The results were “promising,” said Dr. Vineeta Bal, who studies immune systems at the Indian Institute of Science Education and Research in Pune, India, although a direct comparison of the immune response triggered by the Abogen shot with that triggered by the Pfizer and Moderna vaccines would have helped scientists better evaluate its performance.

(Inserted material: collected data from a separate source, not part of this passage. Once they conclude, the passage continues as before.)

(** A sample run: an override for the amount, a tag the sample payload
    does not have. *)
Lemma build_ignores_absent_overrides_witness :
  let mods1 : gmap str str := ∅ in
  let mods2 : gmap str str := {[lit "54" := lit "10000"]} in
  (∀ n f, f ∈ scan_prefix n Sample.upper_case 0 →
          mods1 !! Field.tag f = mods2 !! Field.tag f)
  ∧ QRISEditor.build 7
      {| QRISEditor.raw := Sample.upper_case; QRISEditor.parser := Sample.empty;
         QRISEditor.modifications := mods1 |}
    = QRISEditor.build 7
        {| QRISEditor.raw := Sample.upper_case; QRISEditor.parser := Sample.empty;
           QRISEditor.modifications := mods2 |}.
Proof.
  intros mods1 mods2.
  assert (H : ∀ n f, f ∈ scan_prefix n Sample.upper_case 0 →
                     mods1 !! Field.tag f = mods2 !! Field.tag f).
  { intros n f Hin. apply (scan_prefix_in_scan _ _ _ _ _ _ scan_upper_case) in Hin.
    revert f Hin. apply Forall_forall. repeat constructor; vm_compute; reflexivity. }
  split; [exact H|].
  exact (build_ignores_absent_overrides Sample.upper_case Sample.empty mods1 mods2 7 H).
Defined.

Lemma sample_renamed_well_formed :
  Forall Payload.well_formed
    (Walk.override {[lit "59" := lit "Toko Baru"]} Sample.fields).
Proof. repeat constructor; vm_compute; congruence. Qed.

(** A sample run: the sample payload under a new merchant name. *)
Lemma build_serializes_overrides_witness :
  let mods : gmap str str := {[lit "59" := lit "Toko Baru"]} in
  Forall Payload.well_formed Sample.fields ∧ length (lit "DA08") = 4%nat
  ∧ Forall Payload.well_formed (Walk.override mods Sample.fields)
  ∧ (lit "59", lit "Toko Baru") ∈ Walk.override mods Sample.fields
  ∧ QRISEditor.build 7
      {| QRISEditor.raw := Payload.payload Sample.fields (lit "DA08");
         QRISEditor.parser := Sample.empty; QRISEditor.modifications := mods |}
    = Returned
        (Payload.payload (Walk.override mods Sample.fields)
           (QRISEditor._calculate_checksum
              (Payload.serialize (Walk.override mods Sample.fields) ++ lit "6304"))).
Proof.
  intros mods.
  pose proof (build_serializes_overrides Sample.fields (lit "DA08") Sample.empty mods
                sample_well_formed eq_refl sample_renamed_well_formed) as T.
  cbv zeta in T. destruct T as (Hb & _ & _ & Hin).
  split_and!; [exact sample_well_formed | reflexivity
              | exact sample_renamed_well_formed | | exact Hb].
  apply (Hin (lit "59") (lit "Warung Sejahtera") (lit "Toko Baru")).
  - do 2 (apply elem_of_cons; right). apply elem_of_cons. by left.
  - vm_compute. reflexivity.
Defined.

(** A sample run: the renamed payload built once more. *)
Lemma build_output_is_fixed_point_witness :
  let mods : gmap str str := {[lit "59" := lit "Toko Baru"]} in
  let out := lit "0002010102115909Toko Baru6007JAKARTA5802ID630414D9" in
  QRISEditor.build 7
    {| QRISEditor.raw := Payload.payload Sample.fields (lit "DA08");
       QRISEditor.parser := Sample.empty; QRISEditor.modifications := mods |}
  = Returned out
  ∧ QRISEditor.build 7
      {| QRISEditor.raw := out; QRISEditor.parser := Sample.empty;
         QRISEditor.modifications := ∅ |}
    = Returned out.
Proof.
  intros mods out.
  assert (Hb : QRISEditor.build 7
                 {| QRISEditor.raw := Payload.payload Sample.fields (lit "DA08");
                    QRISEditor.parser := Sample.empty;
                    QRISEditor.modifications := mods |} = Returned out)
    by (vm_compute; reflexivity).
  split; [exact Hb|].
  exact (build_output_is_fixed_point Sample.fields (lit "DA08") Sample.empty Sample.empty
           mods out sample_well_formed eq_refl sample_renamed_well_formed Hb).
Defined.

(** A sample run: an editor for the sample payload. *)
Lemma editor_init_state_witness :
  is_Some (QRISParser.init 7 Sample.upper_case)
  ∧ is_Some (QRISEditor.init 7 Sample.upper_case).
Proof.
  assert (Hp : is_Some (QRISParser.init 7 Sample.upper_case)).
  { vm_compute. by eexists. }
  split; [exact Hp|].
  destruct (editor_init_state 7 Sample.upper_case) as (_ & H & _).
  exact (proj2 H Hp).
Defined.

(** A sample run: the merchant name of the sample payload, read back. *)
Lemma parse_reads_back_serialized_witness :
  Forall Payload.well_formed Sample.fields ∧ length (lit "DA08") = 4%nat
  ∧ Walk.value_of (lit "59") Sample.fields = Some (lit "Warung Sejahtera")
  ∧ ∃ d, QRISParser._parse 7 (Payload.payload Sample.fields (lit "DA08")) 0 ∅ = Some d
       ∧ Entry.value <$> d !! lit "59" = Some (lit "Warung Sejahtera").
Proof.
  assert (Hv : Walk.value_of (lit "59") Sample.fields = Some (lit "Warung Sejahtera"))
    by (vm_compute; reflexivity).
  split_and!; [exact sample_well_formed | reflexivity | exact Hv |].
  destruct (parse_reads_back_serialized Sample.fields (lit "DA08")
              sample_well_formed eq_refl) as (d & Hd & H & _).
  exists d. split; [exact Hd|]. by rewrite (H _ _ Hv).
Defined.

(** A sample run: the renamed payload parsed again. *)
Lemma reparse_shows_edit_witness :
  let mods : gmap str str := {[lit "59" := lit "Toko Baru"]} in
  Forall Payload.well_formed Sample.fields ∧ length (lit "DA08") = 4%nat
  ∧ Forall (λ f : str * str, Walk.numeric f.1) Sample.fields
  ∧ Forall Payload.well_formed (Walk.override mods Sample.fields)
  ∧ mods !! lit "59" = Some (lit "Toko Baru") ∧ lit "59" ∈ Sample.fields.*1
  ∧ ∃ out new_parser,
      QRISEditor.build 7
        {| QRISEditor.raw := Payload.payload Sample.fields (lit "DA08");
           QRISEditor.parser := Sample.empty; QRISEditor.modifications := mods |}
      = Returned out
      ∧ QRISParser.init 7 out = Some new_parser
      ∧ QRISParser.get_value new_parser (lit "59") = lit "Toko Baru".
Proof.
  intros mods.
  assert (Hm : mods !! lit "59" = Some (lit "Toko Baru")) by (vm_compute; reflexivity).
  assert (Hin : lit "59" ∈ Sample.fields.*1).
  { vm_compute. do 2 (apply elem_of_cons; right). apply elem_of_cons. by left. }
  split_and!; [exact sample_well_formed | reflexivity | exact sample_numeric
              | exact sample_renamed_well_formed | exact Hm | exact Hin |].
  pose proof (reparse_shows_edit Sample.fields (lit "DA08") Sample.empty mods
                sample_well_formed eq_refl sample_numeric sample_renamed_well_formed) as T.
  cbv zeta in T. destruct T as (out & new_parser & d0 & Hb & Hi & _ & _ & H & _).
  exists out, new_parser. split_and!; [exact Hb | exact Hi |].
  exact (proj1 (H _ _ Hm Hin)).
Defined.
(** X17. What was stored reads back.  After an analyzed idea went into the table,
    a query that selects its row returns one idea that carries the analysis
    and the tags the idea was stored with, whenever the serializer's text
    parses back to what it was made from; the row's id and fingerprint come
    with it, and what the table has no column for does not. *)
Theorem stored_analysis_reads_back clk (db db' : database) (idea : Idea) (rowcount : Z)
    (analysis : gmap string value) (limit min_score : value) (bound n : sql_value) :
  store_analyzed_row_sqlite clk db idea = Ok (db', rowcount) →
  dict_get idea "analysis" (VDict ∅) = VDict analysis →
  json_loads (json_dumps (VDict analysis)) = Ok (VDict analysis) →
  json_loads (json_dumps (dict_get analysis "tags" (VList [])))
  = Ok (dict_get analysis "tags" (VList [])) →
  bind min_score = Ok bound → bind limit = Ok n →
  (∀ row, last (analyzed_ideas db') = Some row →
          select_top bound n (analyzed_ideas db') = Ok [row]) →
  ∃ read, _get_top_ideas_sqlite db' limit min_score = [read] ∧
          read !! "analysis" = Some (VDict analysis) ∧
          read !! "tags" = Some (dict_get analysis "tags" (VList [])) ∧
          read !! "id" = Some (VInt (analyzed_ideas_seq db + 1)) ∧
          (∀ h, idea !! "hash" = Some (VStr h) → read !! "hash" = Some (VStr h)) ∧
          read !! "raw_content" = None ∧ read !! "analysis_timestamp" = None.
Proof.
  intros Hrow Ha Hja Hjt Hb Hn Hsel.
  destruct (analyzed_row_columns _ _ _ _ _ _ Hrow Ha)
    as (rows & row & Hrows & Hid & Han & Htags & Hhash).
  assert (Hlast : last (analyzed_ideas db') = Some row)
    by (rewrite Hrows; apply last_snoc).
  unfold _get_top_ideas_sqlite. rewrite Hb, Hn. simpl. rewrite (Hsel row Hlast). simpl.
  unfold idea_of_row, decode_field, dict_of_row.
  repeat (rewrite lookup_insert_ne by discriminate). rewrite lookup_insert_eq.
  rewrite Han. simpl. rewrite Hja. simpl.
  repeat (rewrite lookup_insert_ne by discriminate). rewrite lookup_insert_eq.
  rewrite Htags. simpl. rewrite Hjt. simpl.
  eexists. split; [reflexivity|].
  split; [rewrite lookup_insert_ne by discriminate; apply lookup_insert_eq|].
  split; [apply lookup_insert_eq|].
  split; [repeat (rewrite lookup_insert_ne by discriminate);
          rewrite lookup_insert_eq, Hid; reflexivity|].
  split; [|split].
  - intros h Hh. repeat (rewrite lookup_insert_ne by discriminate).
    rewrite lookup_insert_eq. unfold dict_get in Hhash. rewrite Hh in Hhash. simpl in Hhash.
    injection Hhash as <-. reflexivity.
  - repeat (rewrite lookup_insert_ne by discriminate). apply lookup_empty.
  - repeat (rewrite lookup_insert_ne by discriminate). apply lookup_empty.
Qed.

The large studies that are needed to show whether the shot works to prevent infections or symptoms have not been completed. Abogen did not respond to requests for an interview.

Even if the studies can be completed and the vaccine proves effective, manufacturing the millions of doses required will be a challenge, experts say. Abogen built a manufacturing facility in December 2020 with a projected capacity of up to 120 million doses a year. China's population is more than 10 times that number.

Manufacturing the vaccine and ensuring quality at scale will be a difficult hurdle to clear because mRNA is still a new technology, said Scott Wheelwright, chief operating officer at BioInno Bioscience, a Chinese biopharmaceutical contract manufacturer that has held conversations with Abogen.

In the meantime, Chen, the Yale health policy expert, said the Chinese government should better protect its older population by both approving the Pfizer vaccine and encouraging booster shots.

Chen said the change from “zero COVID” does not have to be all or nothing.

“I don’t think there are only two solutions," he said, "and we can stick to a middle ground.”